The US dollar's dominant role in the international monetary system has enabled the country to act as the world’s watchdog and use threats of exclusion from the dollar-based financial system as a political leverage against the nations which it does not see eye to eye.
Seeing a risk that Washington could act similarly against them in the future, other governments have also moved to reduce their dependence on dollar payments.
Brazil, the United Arab Emirates and Saudi Arabia have recently taken steps laying the groundwork for trade that sidesteps the dollar.
Oil is at the center of the shift. A JPMorgan report in September confirmed that more and more of the oil trade is taking place with currencies other than the dollar.
Russia has been selling in Chinese yuan, Russian rubles, Emirati dirhams and Indian rupees, according to the Institute of International Finance. Iran, which mostly sells oil to China in yuan, also has stepped up exports.
Last year, Pakistan began paying for Russian oil shipments in the Chinese currency amid a dollar shortage in the South Asian country.
An Indian refiner took in a shipment of Emirati oil and paid for in Indian rupees after their governments signed a deal in the summer to trade in their own currencies. Brazil and China completed their first local-currency commodity transaction in the fall, involving a shipment of Brazilian pulp.
And in November, China and Saudi Arabia reached a currency swap agreement worth around $7 billion, marking another step in the dedollarization trend.
However, the most serious challenge to the dollar’s dominance is coming from BRICS countries, thanks to the bloc's growing size and influence over global trade.
The group of emerging countries was formed in 2006 by Brazil, Russia, India and China, with South Africa joining in 2010. BRICS rang in 2024 by inducting five new countries including Saudi Arabia, the United Arab Emirates, Egypt, Iran, and Ethiopia, but more countries have submitted applications to join it and its de-dollarization mission, including as many as 16 new nations which may join BRICS in 2024.
Egypt, Ethiopia, and Saudi Arabia surround the Suez Canal, a key passage for goods to flow into international markets that gives BRICS influence over 12% of all global trade.
The group has now a combined population of about 3.5 billion people, with a combined economy worth over $28.5 trillion or about 28% of the global economy.
In August last year, Brazil's President Luiz Inacio Lula da Silva called for the BRICS nations to create a common currency for trade and investment between each other.
BRICS is also looking to create its own internet services and not depend on American technology for news and social media.
Much to the US dismay, it is not the only group seeking to shed the dollar's dominance.

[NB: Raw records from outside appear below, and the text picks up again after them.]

(* ===== verification/TaskPipelineSpec.v ===== *)
(** * What the task pipeline promises

    Task runs always show the state of their jobs; every status change follows
    the transition tables; a command that the action policy grants succeeds;
    the status of a bounded parent is elected from its children; and a retry of
    an import does not reopen an ordinary failed parent. *)

From stdpp Require Import base gmap strings list numbers.
From S2P Require Import Prelude TaskState TaskRuns Keyset TaskPipeline TaskEngine TaskPipelineFacts TaskPipelineSteps TaskCommands.

Open Scope string_scope.
Open Scope Z_scope.

(** ** The newest child *)

Lemma elem_children parent db c i :
  (c, i) ∈ children_of parent db ↔ imports db !! c = Some i ∧ im_download i = parent.
Proof.
  unfold children_of. rewrite order_by_perm, list_elem_of_In, List.filter_In, <-list_elem_of_In, elem_of_map_to_list.
  cbn. by rewrite Z.eqb_eq.
Qed.

Lemma latest_import id sts db c i : _latest_import_for_download id sts db = Some (c, i) →
  imports db !! c = Some i ∧ im_download i = id ∧ im_status i ∈ sts.
Proof.
  intros H%last_Some_elem_of%list_elem_of_In%List.filter_In. destruct H as [H Hs].
  apply bool_decide_eq_true in Hs. by apply list_elem_of_In, elem_children in H as [? ?].
Qed.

Last summer, 10 ASEAN countries agreed to stop trading in the US dollar and use native currencies for cross-border settlements.
The bloc compromises Brunei, Cambodia, Indonesia, Laos, Malaysia, Myanmar, Philippines, Singapore, Thailand, and Vietnam which are likely on the list of applicants to join BRICS.
In a recent op-ed for the Foreign Policy magazine, former White House economist Joe Sullivan warned that a BRICS currency could topple the dollar and put it in a similar position as the British pound, which slipped from international dominance in the 1800s.
Sullivan touched on major sway of the bloc in commodities markets where Saudi Arabia, Iran, and the UAE are among the world's top exporters of fossil fuels, while Brazil, China, and Russia are major exporters of precious metals.
Saudi Arabia, Sullivan said, owns over $100 billion in US bonds, which has helped bring BRICS' total holdings in US Treasury over $1 trillion.
If countries ditch the dollar, the currency will circulate back to the US and lead to inflation where the prices of housing, rent, and basic daily necessities will skyrocket and become unaffordable.
The remaining countries which have not removed the dollar from their economic cycle would have to share the burden with the United States.
De-dollarization would also neutralize US sanctions against countries such as Iran and Russia and ease up commercial exchanges among them.
Moreover, it would lead to economic pressure on Western countries, prompting Europe to carry out trade in euro and any currencies other than the dollar, sending the greenback further into a tailspin.